Personal details
- Born: 24 May 1757 Charleston, Province of South Carolina
- Died: 18 September 1817 (aged 60) Serjeant's Inn, London, England
- Occupation: Physician, printer

= William Charles Wells =

Scottish-American physician and printer

William Charles Wells (24 May 1757 - 18 September 1817) was a Scottish-American physician and printer. He lived a life of extraordinary variety, did some notable medical research, and made the first clear statement about natural selection. He applied the idea to the origin of different skin colours in human races, and from the context it seems he thought it might be applied more widely. Charles Darwin said: "[Wells] distinctly recognises the principle of natural selection, and this is the first recognition which has been indicated".

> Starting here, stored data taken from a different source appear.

(** * Verification of the web-audit tools: link graph, PageRank, robots.txt and the crawl engine

    The development follows the Go sources:
    - [internal/pagerank/types.go]     : [Graph], [AddPage], [AddLink]
    - [internal/pagerank/algorithm.go] : [Compute], [ComputeWithResult]
    - [internal/indexer/robots.go]     : [Load], [IsBlocked], [matchesRule]
    - [internal/crawler/crawler.go]    : [New], [Crawl], [worker], [processURL]
    - [internal/crawler/parser.go]     : [IsSameDomain], [normalizeURL], [ExtractLinks]

    The scores of [Compute] are modelled twice: by exact rationals ([Q]) in
    the module [PageRank], where the properties of exact arithmetic are
    proved, and by IEEE 754 binary64 numbers in the module [Float64], which
    is what the Go code computes with.  Go slices are lists, indexed with
    [!!] so that an index out of range is a visible failure ([None], Go's
    run-time panic); Go maps are [gmap]s.  Counters of type [int] that only
    count elements held in memory are natural numbers; the other [int]s are
    integers ([Z]). *)

From Stdlib Require Import ZArith QArith Qabs List String Ascii DecimalString Lia.
From Stdlib Require PrimInt63 PrimFloat.
From stdpp Require Import base option list gmap strings.

Local Open Scope nat_scope.

(** ** The link graph ([internal/pagerank/types.go]) *)

Module PageRank.

Record Graph := mkGraph {
  Pages : gmap string nat;        (* URL -> index *)
  Indices : list string;          (* index -> URL *)
  OutLinks : list (list nat);     (* adjacency list (outgoing) *)
  InLinks : list (list nat);      (* adjacency list (incoming) *)
  OutDegree : list nat            (* number of outgoing links per page *)
}.

Definition NewGraph : Graph :=
  {| Pages := ∅; Indices := []; OutLinks := []; InLinks := []; OutDegree := [] |}.

(** [Size] returns the number of pages. *)
Definition Size (g : Graph) : nat := length (Indices g).

(** [AddPage] returns the updated graph together with the index of [url]. *)
Definition AddPage (g : Graph) (url : string) : Graph * nat :=
  match Pages g !! url with
  | Some idx => (g, idx)
  | None =>
      let idx := length (Indices g) in
      ({| Pages := <[url := idx]> (Pages g);
          Indices := Indices g ++ [url];
          OutLinks := OutLinks g ++ [[]];
          InLinks := InLinks g ++ [[]];
          OutDegree := OutDegree g ++ [0] |}, idx)
  end.

(** The scan of [g.OutLinks[fromIdx]] for an existing link. *)
Definition linkExists (outs : list nat) (toIdx : nat) : bool :=
  existsb (fun existing => existing =? toIdx) outs.

(** [AddLink] adds a directed link; [None] is the panic of an index out of
    range. *)
Definition AddLink (g : Graph) (from to : string) : option Graph :=
  let '(g1, fromIdx) := AddPage g from in
  let '(g2, toIdx) := AddPage g1 to in
  outs ← OutLinks g2 !! fromIdx;
  if linkExists outs toIdx then Some g2
  else
    ins ← InLinks g2 !! toIdx;
    deg ← OutDegree g2 !! fromIdx;
    Some {| Pages := Pages g2;
            Indices := Indices g2;
            OutLinks := <[fromIdx := outs ++ [toIdx]]> (OutLinks g2);
            InLinks := <[toIdx := ins ++ [fromIdx]]> (InLinks g2);
            OutDegree := <[fromIdx := S deg]> (OutDegree g2) |}.

(** Graphs that the program can build. *)
Inductive reachable : Graph → Prop :=
  | reach_new : reachable NewGraph
  | reach_page g url : reachable g → reachable (AddPage g url).1
  | reach_link g from to g' :
      reachable g → AddLink g from to = Some g' → reachable g'.

(** Total readers, used in statements only. *)
Definition outs_of (g : Graph) (i : nat) : list nat := default [] (OutLinks g !! i).
Definition ins_of (g : Graph) (i : nat) : list nat := default [] (InLinks g !! i).
Definition deg_of (g : Graph) (i : nat) : nat := default 0 (OutDegree g !! i).

(** The structural invariant of a graph built by [AddPage] and [AddLink]. *)
Record wf (g : Graph) : Prop := mkWf {
  wf_len_out : length (OutLinks g) = Size g;
  wf_len_in : length (InLinks g) = Size g;
  wf_len_deg : length (OutDegree g) = Size g;
  wf_bij : ∀ u i, Pages g !! u = Some i ↔ Indices g !! i = Some u;
  wf_nodup_out : ∀ i, NoDup (outs_of g i);
  wf_nodup_in : ∀ j, NoDup (ins_of g j);
  wf_mirror : ∀ i j, j ∈ outs_of g i ↔ i ∈ ins_of g j;
  wf_range : ∀ i j, j ∈ outs_of g i → i < Size g ∧ j < Size g;
  wf_deg : ∀ i, deg_of g i = length (outs_of g i)
}.

Lemma linkExists_spec outs toIdx : linkExists outs toIdx = true ↔ toIdx ∈ outs.
Proof.
  unfold linkExists. rewrite existsb_exists. split.
  - intros (x & Hx & He). apply Nat.eqb_eq in He as ->. by apply list_elem_of_In.
  - intros H. exists toIdx. split; [by apply list_elem_of_In | apply Nat.eqb_refl].
Qed.

Lemma wf_NewGraph : wf NewGraph.
Proof.
  split; intros; unfold outs_of, ins_of, deg_of, Size; cbn;
    rewrite ?lookup_nil, ?lookup_empty; cbn; try done.
  - constructor.
  - constructor.
  - split; intros HH; inversion HH.
  - exfalso. revert H. unfold outs_of. cbn. rewrite lookup_nil. cbn.
    intros HH; inversion HH.
Qed.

His experiments also allowed to establish the modern theory of the dew point.

== Life ==
Wells was born in Charleston on 24 May 1757, the second son of Mary and Robert Wells, a printer. His parents were Scots who had settled in South Carolina in 1753. He is the brother of Louisa Susannah Wells and Helena Wells.

He was sent to school in Dumfries, Scotland in 1768, at the age of 11, and after completing his preparatory school studies he attended the University of Edinburgh for a year.

Wells returned to Charleston in 1771 and became a medical apprentice under Dr Alexander Garden, a naturalist and physician, who himself was a pupil of Charles Alston, Director of the Botanical Gardens in Edinburgh.

In 1775, soon after the commencement of the American War of Independence, he left Charleston suddenly, and went to London in England. He had been called upon to sign a paper the object of which was to unite the people in a resistance to the claims of the British Government. This he would not do. In 1776 he returned to the University of Edinburgh to study medicine graduating with his medical degree in 1778. In the autumn he returned to London, and attended a course of William Hunter's lectures, took instructions in practical Anatomy, and became a surgeon's pupil at St Bartholomew's Hospital.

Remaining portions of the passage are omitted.